Exercise: Below are entries. Copy exactly the lines running from the line that holds "(** ** The trial counts of a step *)" to the line that holds "Proof. unfold step_trials_where.", with both ends included.

═══ Stored data ═══

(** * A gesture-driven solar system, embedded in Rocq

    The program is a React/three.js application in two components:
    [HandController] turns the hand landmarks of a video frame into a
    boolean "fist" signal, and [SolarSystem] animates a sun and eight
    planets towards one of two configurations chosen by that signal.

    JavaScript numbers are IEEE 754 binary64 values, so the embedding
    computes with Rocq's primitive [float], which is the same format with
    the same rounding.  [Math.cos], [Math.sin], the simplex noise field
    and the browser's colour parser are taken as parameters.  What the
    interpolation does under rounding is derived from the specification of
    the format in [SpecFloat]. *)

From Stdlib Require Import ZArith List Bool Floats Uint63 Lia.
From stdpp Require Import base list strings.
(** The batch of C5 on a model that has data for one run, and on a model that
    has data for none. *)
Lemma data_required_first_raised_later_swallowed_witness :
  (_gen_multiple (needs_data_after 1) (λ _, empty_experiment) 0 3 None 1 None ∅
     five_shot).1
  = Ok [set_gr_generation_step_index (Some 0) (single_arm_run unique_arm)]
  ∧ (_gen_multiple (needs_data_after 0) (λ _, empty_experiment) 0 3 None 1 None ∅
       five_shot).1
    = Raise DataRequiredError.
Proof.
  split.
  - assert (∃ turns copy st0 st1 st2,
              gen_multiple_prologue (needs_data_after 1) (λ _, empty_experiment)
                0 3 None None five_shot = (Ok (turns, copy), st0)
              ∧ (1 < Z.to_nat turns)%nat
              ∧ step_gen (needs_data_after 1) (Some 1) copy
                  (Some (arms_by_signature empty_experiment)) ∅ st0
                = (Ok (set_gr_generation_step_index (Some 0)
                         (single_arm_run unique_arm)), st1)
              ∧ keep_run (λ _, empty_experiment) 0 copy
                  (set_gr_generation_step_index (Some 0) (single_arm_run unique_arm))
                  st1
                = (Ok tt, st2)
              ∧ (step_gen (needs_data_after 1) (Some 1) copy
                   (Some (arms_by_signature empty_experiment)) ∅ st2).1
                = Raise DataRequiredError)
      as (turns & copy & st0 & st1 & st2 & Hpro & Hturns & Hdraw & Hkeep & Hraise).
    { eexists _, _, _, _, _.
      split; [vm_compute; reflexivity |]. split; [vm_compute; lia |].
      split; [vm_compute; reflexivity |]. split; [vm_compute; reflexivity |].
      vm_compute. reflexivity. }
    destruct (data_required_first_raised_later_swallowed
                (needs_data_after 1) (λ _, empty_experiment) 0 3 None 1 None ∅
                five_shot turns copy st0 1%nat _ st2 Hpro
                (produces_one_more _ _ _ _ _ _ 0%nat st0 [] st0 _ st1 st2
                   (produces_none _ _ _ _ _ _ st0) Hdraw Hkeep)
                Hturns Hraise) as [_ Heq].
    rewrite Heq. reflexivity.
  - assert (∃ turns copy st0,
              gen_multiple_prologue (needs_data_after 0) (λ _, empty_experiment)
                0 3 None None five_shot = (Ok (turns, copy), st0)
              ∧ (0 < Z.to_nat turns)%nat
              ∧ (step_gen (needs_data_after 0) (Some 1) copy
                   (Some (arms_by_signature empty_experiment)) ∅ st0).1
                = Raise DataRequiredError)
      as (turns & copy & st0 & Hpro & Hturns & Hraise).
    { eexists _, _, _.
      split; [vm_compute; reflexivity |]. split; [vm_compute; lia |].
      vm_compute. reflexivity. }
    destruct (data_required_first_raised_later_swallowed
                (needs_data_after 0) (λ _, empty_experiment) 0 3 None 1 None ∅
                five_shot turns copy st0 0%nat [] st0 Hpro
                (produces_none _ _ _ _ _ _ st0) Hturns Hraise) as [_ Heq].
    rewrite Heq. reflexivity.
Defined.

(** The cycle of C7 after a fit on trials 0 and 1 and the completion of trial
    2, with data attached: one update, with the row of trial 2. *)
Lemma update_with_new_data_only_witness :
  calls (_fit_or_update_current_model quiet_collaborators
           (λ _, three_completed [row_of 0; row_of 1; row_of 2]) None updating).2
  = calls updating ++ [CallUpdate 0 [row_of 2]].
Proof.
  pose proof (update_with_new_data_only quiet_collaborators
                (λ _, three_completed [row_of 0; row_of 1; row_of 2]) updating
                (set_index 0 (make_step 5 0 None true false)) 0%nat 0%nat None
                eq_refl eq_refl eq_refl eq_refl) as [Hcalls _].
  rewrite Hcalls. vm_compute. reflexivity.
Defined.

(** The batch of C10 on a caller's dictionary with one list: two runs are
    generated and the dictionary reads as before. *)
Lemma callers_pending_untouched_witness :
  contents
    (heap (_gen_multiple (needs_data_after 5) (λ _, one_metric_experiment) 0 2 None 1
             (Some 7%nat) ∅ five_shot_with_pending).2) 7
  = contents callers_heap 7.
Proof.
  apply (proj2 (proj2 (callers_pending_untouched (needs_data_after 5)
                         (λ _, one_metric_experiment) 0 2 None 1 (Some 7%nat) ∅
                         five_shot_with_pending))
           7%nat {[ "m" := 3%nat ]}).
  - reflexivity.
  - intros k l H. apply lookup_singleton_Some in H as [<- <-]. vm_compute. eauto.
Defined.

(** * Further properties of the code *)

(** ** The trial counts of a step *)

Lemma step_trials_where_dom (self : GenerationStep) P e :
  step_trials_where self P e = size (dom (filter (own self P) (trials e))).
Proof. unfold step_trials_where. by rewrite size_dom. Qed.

═══
═══ Stored data ═══

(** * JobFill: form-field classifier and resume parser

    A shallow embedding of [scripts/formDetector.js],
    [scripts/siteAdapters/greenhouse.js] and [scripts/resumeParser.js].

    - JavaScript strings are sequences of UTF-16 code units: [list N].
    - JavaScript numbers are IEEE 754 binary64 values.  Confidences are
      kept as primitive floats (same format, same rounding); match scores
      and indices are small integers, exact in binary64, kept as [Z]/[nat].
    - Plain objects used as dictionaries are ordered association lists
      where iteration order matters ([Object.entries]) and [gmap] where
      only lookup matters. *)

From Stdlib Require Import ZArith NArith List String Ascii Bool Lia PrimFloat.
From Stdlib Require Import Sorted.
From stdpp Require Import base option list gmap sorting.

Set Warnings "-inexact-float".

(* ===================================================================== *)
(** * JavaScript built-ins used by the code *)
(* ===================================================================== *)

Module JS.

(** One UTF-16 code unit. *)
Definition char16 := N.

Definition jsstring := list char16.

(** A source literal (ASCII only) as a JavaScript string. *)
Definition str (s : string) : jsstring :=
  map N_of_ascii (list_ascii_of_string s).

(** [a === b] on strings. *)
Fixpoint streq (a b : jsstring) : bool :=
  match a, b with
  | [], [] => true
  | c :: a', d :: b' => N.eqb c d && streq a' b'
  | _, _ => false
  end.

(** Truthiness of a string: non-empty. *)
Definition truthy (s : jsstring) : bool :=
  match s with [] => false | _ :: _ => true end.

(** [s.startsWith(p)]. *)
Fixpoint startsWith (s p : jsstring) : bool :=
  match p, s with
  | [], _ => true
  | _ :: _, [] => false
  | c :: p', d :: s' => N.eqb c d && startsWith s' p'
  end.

═══

Exercise solution:
(** ** The trial counts of a step *)

Lemma step_trials_where_dom (self : GenerationStep) P e :
  step_trials_where self P e = size (dom (filter (own self P) (trials e))).
Proof. unfold step_trials_where. by rewrite size_dom. Qed.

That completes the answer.